Abstract

Folk wisdom suggests that “you cannot teach an old dog new tricks.” Accordingly, as the average age of the workforce increases, there is a potential concern based on negative stereotypes that organizations will become less innovative. Drawing from lifespan development theories and theorizing on innovation, we explore this concern by testing, at the organization level of analysis, whether the average age of employees is indirectly related to climate for innovation through employees’ aggregate focus on opportunities (i.e., a negative indirect effect) and work engagement (i.e., a positive indirect effect). Moreover, we proposed that organizational age diversity is a protective resource that moderates these relationships, such that they are weaker in organizations with high as compared to low age diversity.
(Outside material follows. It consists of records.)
(** One vote per job: the last one cast. *)
Record V4IntegratedElectionRecord := mkV4IntegratedElectionRecord {
  V4IntegratedElectionRecord_job_id : JobId;
  V4IntegratedElectionRecord_graph_generation : N;
  V4IntegratedElectionRecord_graph_hash : ArtifactId;
  V4IntegratedElectionRecord_term : N;
  V4IntegratedElectionRecord_candidate : NodeId;
  V4IntegratedElectionRecord_vote_hash : ArtifactId
}.

Inductive V4Inbound :=
  | V4Inbound_Message (peer : NodeId) (message : TrainingV4Message)
  | V4Inbound_PeerDisconnected (peer : NodeId).

Record V4CollectiveState := mkV4CollectiveState {
  V4CollectiveState_job_id : JobId;
  V4CollectiveState_plan_generation : N;
  V4CollectiveState_generation : N;
  V4CollectiveState_expected_contributors : N;
  V4CollectiveState_expected_groups : N;
  V4CollectiveState_group_id : N;
  V4CollectiveState_parent : option NodeId;
  V4CollectiveState_reply_to : NodeId;
  V4CollectiveState_value_len : N;
  V4CollectiveState_contributions : gmap NodeId (list Z);
  V4CollectiveState_groups : gmap N (list Z * N)
}.

Record V4ByzantineState := mkV4ByzantineState {
  V4ByzantineState_job_id : JobId;
  V4ByzantineState_plan_generation : N;
  V4ByzantineState_generation : N;
  V4ByzantineState_aggregator : NodeId;
  V4ByzantineState_expected_updates : N;
  V4ByzantineState_policy : V4ByzantinePolicy;
  V4ByzantineState_reply_to : NodeId;
  V4ByzantineState_value_len : N;
  V4ByzantineState_updates : gmap NodeId (N * list Z);
  V4ByzantineState_completed : option V4ByzantineResult
}.

Record V4CollectiveCompletion := mkV4CollectiveCompletion {
  V4CollectiveCompletion_request_id : JobId;
  V4CollectiveCompletion_job_id : JobId;
  V4CollectiveCompletion_plan_generation : N;
  V4CollectiveCompletion_generation : N;
  V4CollectiveCompletion_group_id : N;
  V4CollectiveCompletion_values : list Z;
  V4CollectiveCompletion_contributors : N;
  V4CollectiveCompletion_expected_groups : N;
  V4CollectiveCompletion_reply_to : NodeId
}.

#[export] Instance V4LocalTensorShard_eq_dec : EqDecision V4LocalTensorShard.
Proof. solve_decision. Defined.

#[export] Instance V4IntegratedElectionRecord_eq_dec : EqDecision V4IntegratedElectionRecord.
Proof. solve_decision. Defined.
(* ===== verification/V4Data.v ===== *)
(** * Frontier training: tensors, optimizers, pipelines and collectives (crates/node/src/frontier_training.rs)

    The data plane of a planned job: a node runs kernels on its tensor shards and pipeline stages,
    keeps and replicates their state and that of the optimizer, and takes part in sums over groups
    of workers and in robust aggregation.

    The state of a collective and of a robust aggregation changes under one lock; the security
    events of a robust aggregation are recorded in sections of their own, as are the completion and
    the answer, so that more interleavings are possible here than in the source. *)

From Stdlib Require Import String ZArith NArith Lia.
From stdpp Require Import base tactics sets strings numbers list gmap.
From S2P Require Import Prelude OrdMap Types Validation FileSystem Storage Aggregation Compute Float32 Planner Runtime Trust Security Network NodeConfig Tasks V4Model V4Control.
Local Open Scope N_scope.
Local Open Scope rust_scope.

(** ** Vectors *)

(** The assignments of a loop over [slots.iter_mut().zip(values)]. *)
Fixpoint zip_update (f : Z -> Z -> Z) (slots values : list Z) : list Z :=
  match slots, values with
  | slot :: slots, value :: values => f slot value :: zip_update f slots values
  | slots, _ => slots
  end.

(** The sum of vectors into zeros of the length of the first one. *)
Definition sum_vectors (vectors : list (list Z)) : list Z :=
  fold_left (zip_update i64_saturating_add) vectors
    (replicate (match vectors with [] => 0%nat | first :: _ => length first end) 0%Z).

(** The step of gradient descent on one weight, in millionths. *)
Definition descend (rate weight gradient : Z) : Z :=
  clamp_to (-1000000000) 1000000000 (weight - Z.quot (gradient * rate) 1000000).

(** [value.saturating_add(gradient).clamp(..)] *)
Definition accumulate (value gradient : Z) : Z :=
  clamp_to (-1000000000) 1000000000 (i64_saturating_add value gradient).

(** Each element of the upstream gradient once per column. *)
Definition repeat_rows (cols : N) (upstream : list Z) : list Z :=
  concat ((fun value => replicate (N.to_nat cols) value) <$> upstream).

Definition f32_input (values : list Z) : ComputeInput := mkComputeInput values NumericFormat_F32.

Definition BackendKind_debug (kind : BackendKind) : str :=
  match kind with
  | BackendKind_Cpu => "Cpu"%string
  | BackendKind_Cuda => "Cuda"%string
  | BackendKind_Rocm => "Rocm"%string
  | BackendKind_Metal => "Metal"%string
  end.

(** ** Backends of a plan *)

Definition backend_assignment (plan : V4TrainingPlan) (worker : NodeId) (task_kind : ComputeTaskKind)
    : option BackendAssignment :=
  List.find (fun assignment =>
    (assignment.(BackendAssignment_worker) == worker)
    && (assignment.(BackendAssignment_task_kind) == task_kind)) plan.(V4TrainingPlan_backend_assignments).

Definition compute_task_requirements (plan : V4TrainingPlan) (worker : NodeId)
    (task_kind : ComputeTaskKind) (elements : N) (kernel_id : str) : BackendKind * ComputeRequirements :=
  match backend_assignment plan worker task_kind with
  | Some assignment => (assignment.(BackendAssignment_backend), assignment.(BackendAssignment_requirements))
  | None => (BackendKind_Cpu, default_requirements task_kind BackendKind_Cpu elements kernel_id)
  end.

(** The requirements of a worker's task on a backend; an accelerator may fall back to the worker's
    CPU. *)
Definition bound_requirements (capability : V4WorkerCapability) (task_kind : ComputeTaskKind)
    (backend : BackendKind) (elements : N) (kernel_id : str) : ComputeRequirements :=
  let requirements := default_requirements task_kind backend elements kernel_id in
  if (backend != BackendKind_Cpu)
     && existsb (fun candidate => candidate.(BackendCapabilities_kind) == BackendKind_Cpu)
          capability.(V4WorkerCapability_backends)
  then mkComputeRequirements requirements.(ComputeRequirements_task_kind)
         requirements.(ComputeRequirements_required_backend)
         requirements.(ComputeRequirements_allowed_backends)
         requirements.(ComputeRequirements_required_formats)
         requirements.(ComputeRequirements_required_memory_bytes)
         requirements.(ComputeRequirements_max_tensor_elements)
         requirements.(ComputeRequirements_required_features)
         requirements.(ComputeRequirements_kernel_id) requirements.(ComputeRequirements_kernel_version)
         (requirements.(ComputeRequirements_fallback_backends) ++ [BackendKind_Cpu]) true
  else requirements.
Organization-level data were collected from teaching and non-teaching staff in n = 133 schools across two time points separated by 4 years (Time 1 n = 3712 respondents; Time 2 n = 5183 respondents). Results suggest that the average age of employees within schools was negatively related to employees’ aggregate focus on opportunities which, in turn, positively predicted climate for innovation above and beyond the positive effect of work engagement. Moreover, the negative indirect effect of average age on climate for innovation through aggregate focus on opportunities was weaker for organizations with high age diversity. Overall, these findings contribute to a better understanding of relationships between age and age-related characteristics and climate for innovation at the organization level, and challenge common misunderstandings regarding the role of age in the workplace.